Orrego et al. (2009, 2010) stated that androgens present in PPMEs could be aromatized via CYP19a activity, and this could explain the delayed increase in EROD activity in relation to VTG induction. Orrego et al. (2009) further propose that aromatizable androgens and oestrogenic compounds possibly present in PPMEs and WWTPEs could result in a gonadotropin hormone accumulation, leading to a release of the luteinizing hormone, which, in turn, is responsible for VTG production. Although there are few studies on the chemicals present in WWTPEs in Chile, these chemicals could have the mechanisms or/and estrogenic compounds similar to those reported by other studies (Green et al. 2013; Arlos et al. 2015; Jobling et al. 2009; Orrego et al. 2009, 2010). However, further studies on sex steroids are required to fully clarify this situation.
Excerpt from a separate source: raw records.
Lemma fmap_imap_index {A B} (f : nat → A → B) (g : B → nat) (l : list A) :
  (∀ k x, g (f k x) = k) → g <$> imap f l = seq 0 (length l).
Proof.
  intros H. rewrite fmap_imap.
  trans (id <$> seq 0 (length l)); [|apply list_fmap_id].
  rewrite <- imap_seq_0. apply imap_ext. intros k x _. simpl. apply H.
Qed.

Lemma process_activity_columns (df : list RawSample) (meta : Meta)
    (min_kph : Q) (out : list CleanedSample) (meta' : Meta) :
  _process_activity geodesic df meta min_kph = Ok (out, meta') →
  ∃ movement distances,
    movement_step geodesic (clamp_sample <$> df) = Ok (movement, distances)
    ∧ sports !! m_sport meta = Some (m_sport meta')
    ∧ let kept := kept_rows min_kph (round_clip_movement movement) in
      c_dtime <$> out = select kept (dtime <$> df)
      ∧ c_duration <$> out = select kept (duration_column (dtime <$> df))
      ∧ c_mov_duration <$> out = seq 0 (length kept)
      ∧ c_movement <$> out = select kept (round_clip_movement movement)
      ∧ c_distance <$> out = fround 3 <$> select kept distances.
Proof.
  unfold _process_activity.
  destruct (movement_step geodesic (clamp_sample <$> df))
    as [[movement distances]|e]; simpl; [|done].
  destruct (sports !! m_sport meta) as [sport|] eqn:Hs; [|done].
  intros [= <- <-]. exists movement, distances.
  split; [done|]. split; [done|]. cbv zeta.
  rewrite fmap_clamp_dtime. unfold select.
  repeat split.
  - by apply fmap_imap_ignore.
  - by apply fmap_imap_ignore.
  - by apply fmap_imap_index.
  - by apply fmap_imap_ignore.
  - rewrite <- (list_fmap_compose (λ i : nat, distances !!! i) (fround 3)).
    by apply fmap_imap_ignore.
Qed.

Lemma process_activity_raises_movement (df : list RawSample) (meta : Meta)
    (min_kph : Q) (e : exn) :
  movement_step geodesic (clamp_sample <$> df) = Raise e →
  _process_activity geodesic df meta min_kph = Raise e.
Proof. intros H. unfold _process_activity. by rewrite H. Qed.

Lemma process_activity_raises_sport (df : list RawSample) (meta : Meta)
    (min_kph : Q) (movement distances : Series) :
  movement_step geodesic (clamp_sample <$> df) = Ok (movement, distances) →
  sports !! m_sport meta = None →
  _process_activity geodesic df meta min_kph
  = Raise (KeyError (m_sport meta)).
Proof. intros H Hs. unfold _process_activity. rewrite H. simpl. by rewrite Hs. Qed.


End MovementStep.

(** ** The rows the filter keeps *)

Lemma StronglySorted_seq (a n : nat) : StronglySorted lt (seq a n).
Proof.
  revert a. induction n as [|n IH]; intros a; simpl; constructor; [done|].
  apply Forall_forall. intros i Hi. apply elem_of_seq in Hi. lia.
Qed.

Lemma StronglySorted_filter {A} (R : relation A) (P : A → Prop)
    `{∀ x, Decision (P x)} (l : list A) :
  StronglySorted R l → StronglySorted R (filter P l).
Proof.
  induction 1 as [|x l Hl IH Hx]; [constructor|].
  rewrite filter_cons. case_decide; [|done].
  constructor; [done|].
  apply Forall_forall. intros y Hy. apply list_elem_of_filter in Hy as [_ Hy].
  by eapply Forall_forall in Hx.
Qed.

Lemma kept_rows_sorted (min_kph : Q) (movement : Series) :
  StronglySorted lt (kept_rows min_kph movement).
Proof. apply StronglySorted_filter, StronglySorted_seq. Qed.

Lemma elem_of_kept_rows (min_kph : Q) (movement : Series) (i : nat) :
  i ∈ kept_rows min_kph movement
  ↔ (i < length movement)%nat
    ∧ fgeb (movement !!! i) (Fin (min_movement min_kph)) = true.
Proof.
  unfold kept_rows. rewrite list_elem_of_filter, elem_of_seq, Is_true_true.
  split; intros [? ?]; split; (done || lia).
Qed.

Lemma round_clip_movement_lookup (movement : Series) (i : nat) :
  round_clip_movement movement !! i
  = (λ x, clip_upper max_movement (fround 3 x)) <$> movement !! i.
Proof.
  unfold round_clip_movement. rewrite !list_lookup_fmap.
  by destruct (movement !! i).
Qed.

(** In the clipped column a row is kept exactly when its movement is a
    finite number at or above the threshold. *)
Lemma kept_rows_finite (min_kph : Q) (movement : Series) (i : nat) :
  i ∈ kept_rows min_kph (round_clip_movement movement)
  ↔ ∃ q, round_clip_movement movement !! i = Some (Fin q)
         ∧ (min_movement min_kph <= q)%Q.
Proof.
  rewrite elem_of_kept_rows. split.
  - intros [Hi Hge].
    destruct (lookup_lt_is_Some_2 _ _ Hi) as [v Hv].
    rewrite (list_lookup_total_correct _ _ _ Hv) in Hge.
    apply fgeb_Fin_r in Hge as [->|(q & -> & Hq)].
    + rewrite round_clip_movement_lookup in Hv.
      destruct (movement !! i) as [x|]; [|done].
      injection Hv as Hv. by apply clip_upper_not_PInf in Hv.
    + by exists q.
  - intros (q & Hv & Hq). split.
    + by eapply lookup_lt_Some.
    + rewrite (list_lookup_total_correct _ _ _ Hv).
      apply fgeb_Fin_r. right. by exists q.
Qed.

Lemma elem_of_select {A} `{Inhabited A} (kept : list nat) (col : list A)
    (v : A) :
  v ∈ select kept col ↔ ∃ i, i ∈ kept ∧ v = col !!! i.
Proof.
  unfold select. rewrite list_elem_of_fmap. split.
  - intros (i & -> & Hi). by exists i.
  - intros (i & Hi & ->). by exists i.
Qed.

Lemma select_sorted {A} `{Inhabited A} (R : relation A) (col : list A)
    (kept : list nat) :
  StronglySorted lt kept →
  Forall (λ i, (i < length col)%nat) kept →
  (∀ i j a b, (i < j)%nat → col !! i = Some a → col !! j = Some b → R a b) →
  StronglySorted R (select kept col).
Proof.
  intros Hs Hb HR. induction Hs as [|i kept Hs IH Hi]; [constructor|].
  apply Forall_cons in Hb as [Hib Hb].
  unfold select. rewrite fmap_cons. constructor; [by apply IH|].
  apply Forall_fmap, Forall_forall. intros j Hj. simpl.
  destruct (lookup_lt_is_Some_2 col i Hib) as [a Ha].
  assert (j < length col)%nat as Hjb by (by eapply Forall_forall in Hb).
  destruct (lookup_lt_is_Some_2 col j Hjb) as [b Hb'].
  rewrite (list_lookup_total_correct _ _ _ Ha).
  rewrite (list_lookup_total_correct _ _ _ Hb').
  eapply HR; [|done..]. by eapply Forall_forall in Hi.
Qed.

(** ** Durations *)

Lemma StronglySorted_lookup_le (l : list Z) (i j : nat) (a b : Z) :
  StronglySorted Z.le l → (i <= j)%nat →
  l !! i = Some a → l !! j = Some b → (a <= b)%Z.
Proof.
  intros Hs. revert i j. induction Hs as [|x l Hs IH Hx]; intros i j Hij Hi Hj.
  - done.
  - destruct i as [|i], j as [|j]; simpl in *; simplify_eq; try lia.
    + eapply Forall_forall in Hx; [done|]. by eapply list_elem_of_lookup_2.
    + eapply IH; [|done..]. lia.
Qed.

Lemma duration_column_lookup (dtimes : list Z) (start t : Z) (i : nat) :
  head dtimes = Some start → dtimes !! i = Some t →
  duration_column dtimes !! i = Some (Fin ((t - start) # 1000000000)).
Proof.
  destruct dtimes as [|s rest]; [done|]. intros [= ->] Hi.
  unfold duration_column. by rewrite list_lookup_fmap, Hi.
Qed.

Lemma duration_column_sorted (dtimes : list Z) (i j : nat) (a b : fval) :
  Sorted Z.le dtimes → (i < j)%nat →
  duration_column dtimes !! i = Some a →
  duration_column dtimes !! j = Some b → fle a b.
Proof.
  intros Hs Hij Ha Hb.
  apply (Sorted_StronglySorted _) in Hs.
  destruct dtimes as [|start rest]; [done|].
  assert (is_Some ((start :: rest) !! i)) as [ti Hti].
  { apply lookup_lt_is_Some. apply lookup_lt_Some in Ha.
    by rewrite length_duration_column in Ha. }
  assert (is_Some ((start :: rest) !! j)) as [tj Htj].
  { apply lookup_lt_is_Some. apply lookup_lt_Some in Hb.
    by rewrite length_duration_column in Hb. }
  rewrite (duration_column_lookup _ start ti) in Ha by done.
  rewrite (duration_column_lookup _ start tj) in Hb by done.
  simplify_eq. unfold fle. simpl. apply Qle_bool_iff.
  assert (ti <= tj)%Z by (eapply StronglySorted_lookup_le; [done| |done..]; lia).
  unfold Qle. simpl. lia.
Qed.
This study recorded an increase in 17β-oestradiol during the first week of effluent exposure, but this later fell under detection limits. Testosterone levels behaved similarly. These results contradict evidence of ED in P. gillissi from a previous study. Specifically, Chiang et al. (2011) reported induced 17β-oestradiol production and no change in testosterone levels in the gonads of P. gillissi downstream of PPME discharge sites. Additionally, all previous related research indicates that female fish downstream of PPME discharge sites in Chile undergo reproductive system stimulation and an induction of gonadal maturation. The contrasting results obtained in the present study could be due to differences in effluent exposure time, particularly when considering that the adult fish used in the current bioassays were only exposed to effluents for 12 days. The reported effects were observed after 7 days of exposure and it could be due to compensatory physiological and metabolic mechanisms, not know so far for this native fish. Despite the time taken to show effects, the present analyses of fish responses produced results similar to Orrego et al. (2009), with higher mucosal VTG-like phosphoprotein levels and EROD activity found in correlation with effluent exposure and time.
Since different results could be obtained in field vs. laboratory studies, further comparative tests and assessments of possible seasonal influences on mucosal VTG levels should be performed. Despite this limitation, the present study provides evidence for differential responses to PPMEs and WWTPEs in an endemic Chilean fish species. Both effluents showed endocrine-disrupting potentials, but higher mucosal VTG levels were found following exposure to PPMEs. In Chile, PPMEs have been described as oestrogenic-like stressors, with WWTPEs presenting lesser oestrogenic effects. Nevertheless, little is known about the possible effects of WWTPEs on aquatic life in Chile. Although a primarily oestrogenic effect was observed in the present study, the presence of other endocrine-disrupting androgenic and anti-androgenic compounds requires additional research as they could possibly play a role in the responses of P. irwini to point source pollution.